Please set down every entry from the listing below, word for word.

DATA »

:::

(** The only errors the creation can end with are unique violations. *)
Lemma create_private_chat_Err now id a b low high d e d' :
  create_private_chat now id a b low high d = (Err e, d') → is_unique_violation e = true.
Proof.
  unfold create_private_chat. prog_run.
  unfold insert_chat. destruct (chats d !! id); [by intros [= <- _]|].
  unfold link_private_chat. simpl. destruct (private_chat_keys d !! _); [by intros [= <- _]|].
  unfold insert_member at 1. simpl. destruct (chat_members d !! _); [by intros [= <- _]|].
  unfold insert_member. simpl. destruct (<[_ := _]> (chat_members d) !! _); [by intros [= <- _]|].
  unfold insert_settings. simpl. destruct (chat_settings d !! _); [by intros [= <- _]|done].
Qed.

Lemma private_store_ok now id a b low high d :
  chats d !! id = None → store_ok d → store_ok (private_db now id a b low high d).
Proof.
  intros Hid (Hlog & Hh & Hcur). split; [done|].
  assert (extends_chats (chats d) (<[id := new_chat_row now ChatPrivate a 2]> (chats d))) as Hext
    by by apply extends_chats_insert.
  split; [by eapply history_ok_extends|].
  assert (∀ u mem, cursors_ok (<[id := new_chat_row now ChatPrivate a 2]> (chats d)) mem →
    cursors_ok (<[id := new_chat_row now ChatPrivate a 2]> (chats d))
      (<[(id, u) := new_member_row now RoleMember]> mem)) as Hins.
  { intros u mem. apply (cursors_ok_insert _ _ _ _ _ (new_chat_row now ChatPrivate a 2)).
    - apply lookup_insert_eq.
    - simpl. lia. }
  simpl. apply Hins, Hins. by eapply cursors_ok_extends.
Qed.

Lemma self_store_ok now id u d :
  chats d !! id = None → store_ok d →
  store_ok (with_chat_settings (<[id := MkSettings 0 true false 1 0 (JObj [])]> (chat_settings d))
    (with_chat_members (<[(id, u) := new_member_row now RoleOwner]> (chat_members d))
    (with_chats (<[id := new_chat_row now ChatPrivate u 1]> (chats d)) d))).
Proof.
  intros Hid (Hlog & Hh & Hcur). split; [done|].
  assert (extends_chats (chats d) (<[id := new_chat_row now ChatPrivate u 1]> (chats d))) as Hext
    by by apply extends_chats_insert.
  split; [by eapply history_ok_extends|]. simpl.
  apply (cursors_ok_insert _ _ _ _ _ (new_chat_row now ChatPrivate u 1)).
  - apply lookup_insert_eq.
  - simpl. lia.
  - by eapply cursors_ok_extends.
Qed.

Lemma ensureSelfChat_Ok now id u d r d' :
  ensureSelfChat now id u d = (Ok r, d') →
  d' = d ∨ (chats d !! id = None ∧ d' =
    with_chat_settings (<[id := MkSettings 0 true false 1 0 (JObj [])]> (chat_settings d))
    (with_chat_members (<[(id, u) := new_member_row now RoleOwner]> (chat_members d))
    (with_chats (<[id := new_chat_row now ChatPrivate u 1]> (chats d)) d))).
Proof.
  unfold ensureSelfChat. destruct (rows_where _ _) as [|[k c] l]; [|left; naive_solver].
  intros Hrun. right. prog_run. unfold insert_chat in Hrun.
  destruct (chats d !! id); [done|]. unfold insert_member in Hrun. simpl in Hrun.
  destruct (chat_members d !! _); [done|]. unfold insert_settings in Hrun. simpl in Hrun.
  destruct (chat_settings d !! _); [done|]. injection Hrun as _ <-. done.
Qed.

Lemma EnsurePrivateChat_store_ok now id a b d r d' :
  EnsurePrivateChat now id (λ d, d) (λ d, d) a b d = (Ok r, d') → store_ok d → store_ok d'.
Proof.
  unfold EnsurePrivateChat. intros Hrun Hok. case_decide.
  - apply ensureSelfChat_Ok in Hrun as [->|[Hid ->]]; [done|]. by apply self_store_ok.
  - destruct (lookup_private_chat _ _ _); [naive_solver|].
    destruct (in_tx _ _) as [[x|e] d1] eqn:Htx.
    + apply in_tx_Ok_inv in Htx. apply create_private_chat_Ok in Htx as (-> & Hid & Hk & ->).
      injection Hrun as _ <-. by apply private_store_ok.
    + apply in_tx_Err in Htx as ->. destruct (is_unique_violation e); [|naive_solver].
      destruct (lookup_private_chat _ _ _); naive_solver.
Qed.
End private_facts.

:::

RESULT OF THE EXERCISE »
(** The only errors the creation can end with are unique violations. *)
Lemma create_private_chat_Err now id a b low high d e d' :
  create_private_chat now id a b low high d = (Err e, d') → is_unique_violation e = true.
Proof.
  unfold create_private_chat. prog_run.
  unfold insert_chat. destruct (chats d !! id); [by intros [= <- _]|].
  unfold link_private_chat. simpl. destruct (private_chat_keys d !! _); [by intros [= <- _]|].
  unfold insert_member at 1. simpl. destruct (chat_members d !! _); [by intros [= <- _]|].
  unfold insert_member. simpl. destruct (<[_ := _]> (chat_members d) !! _); [by intros [= <- _]|].
  unfold insert_settings. simpl. destruct (chat_settings d !! _); [by intros [= <- _]|done].
Qed.

Lemma private_store_ok now id a b low high d :
  chats d !! id = None → store_ok d → store_ok (private_db now id a b low high d).
Proof.
  intros Hid (Hlog & Hh & Hcur). split; [done|].
  assert (extends_chats (chats d) (<[id := new_chat_row now ChatPrivate a 2]> (chats d))) as Hext
    by by apply extends_chats_insert.
  split; [by eapply history_ok_extends|].
  assert (∀ u mem, cursors_ok (<[id := new_chat_row now ChatPrivate a 2]> (chats d)) mem →
    cursors_ok (<[id := new_chat_row now ChatPrivate a 2]> (chats d))
      (<[(id, u) := new_member_row now RoleMember]> mem)) as Hins.
  { intros u mem. apply (cursors_ok_insert _ _ _ _ _ (new_chat_row now ChatPrivate a 2)).
    - apply lookup_insert_eq.
    - simpl. lia. }
  simpl. apply Hins, Hins. by eapply cursors_ok_extends.
Qed.

Lemma self_store_ok now id u d :
  chats d !! id = None → store_ok d →
  store_ok (with_chat_settings (<[id := MkSettings 0 true false 1 0 (JObj [])]> (chat_settings d))
    (with_chat_members (<[(id, u) := new_member_row now RoleOwner]> (chat_members d))
    (with_chats (<[id := new_chat_row now ChatPrivate u 1]> (chats d)) d))).
Proof.
  intros Hid (Hlog & Hh & Hcur). split; [done|].
  assert (extends_chats (chats d) (<[id := new_chat_row now ChatPrivate u 1]> (chats d))) as Hext
    by by apply extends_chats_insert.
  split; [by eapply history_ok_extends|]. simpl.
  apply (cursors_ok_insert _ _ _ _ _ (new_chat_row now ChatPrivate u 1)).
  - apply lookup_insert_eq.
  - simpl. lia.
  - by eapply cursors_ok_extends.
Qed.

Lemma ensureSelfChat_Ok now id u d r d' :
  ensureSelfChat now id u d = (Ok r, d') →
  d' = d ∨ (chats d !! id = None ∧ d' =
    with_chat_settings (<[id := MkSettings 0 true false 1 0 (JObj [])]> (chat_settings d))
    (with_chat_members (<[(id, u) := new_member_row now RoleOwner]> (chat_members d))
    (with_chats (<[id := new_chat_row now ChatPrivate u 1]> (chats d)) d))).
Proof.
  unfold ensureSelfChat. destruct (rows_where _ _) as [|[k c] l]; [|left; naive_solver].
  intros Hrun. right. prog_run. unfold insert_chat in Hrun.
  destruct (chats d !! id); [done|]. unfold insert_member in Hrun. simpl in Hrun.
  destruct (chat_members d !! _); [done|]. unfold insert_settings in Hrun. simpl in Hrun.
  destruct (chat_settings d !! _); [done|]. injection Hrun as _ <-. done.
Qed.

Lemma EnsurePrivateChat_store_ok now id a b d r d' :
  EnsurePrivateChat now id (λ d, d) (λ d, d) a b d = (Ok r, d') → store_ok d → store_ok d'.
Proof.
  unfold EnsurePrivateChat. intros Hrun Hok. case_decide.
  - apply ensureSelfChat_Ok in Hrun as [->|[Hid ->]]; [done|]. by apply self_store_ok.
  - destruct (lookup_private_chat _ _ _); [naive_solver|].
    destruct (in_tx _ _) as [[x|e] d1] eqn:Htx.
    + apply in_tx_Ok_inv in Htx. apply create_private_chat_Ok in Htx as (-> & Hid & Hk & ->).
      injection Hrun as _ <-. by apply private_store_ok.
    + apply in_tx_Err in Htx as ->. destruct (is_unique_violation e); [|naive_solver].
      destruct (lookup_private_chat _ _ _); naive_solver.
Qed.
End private_facts.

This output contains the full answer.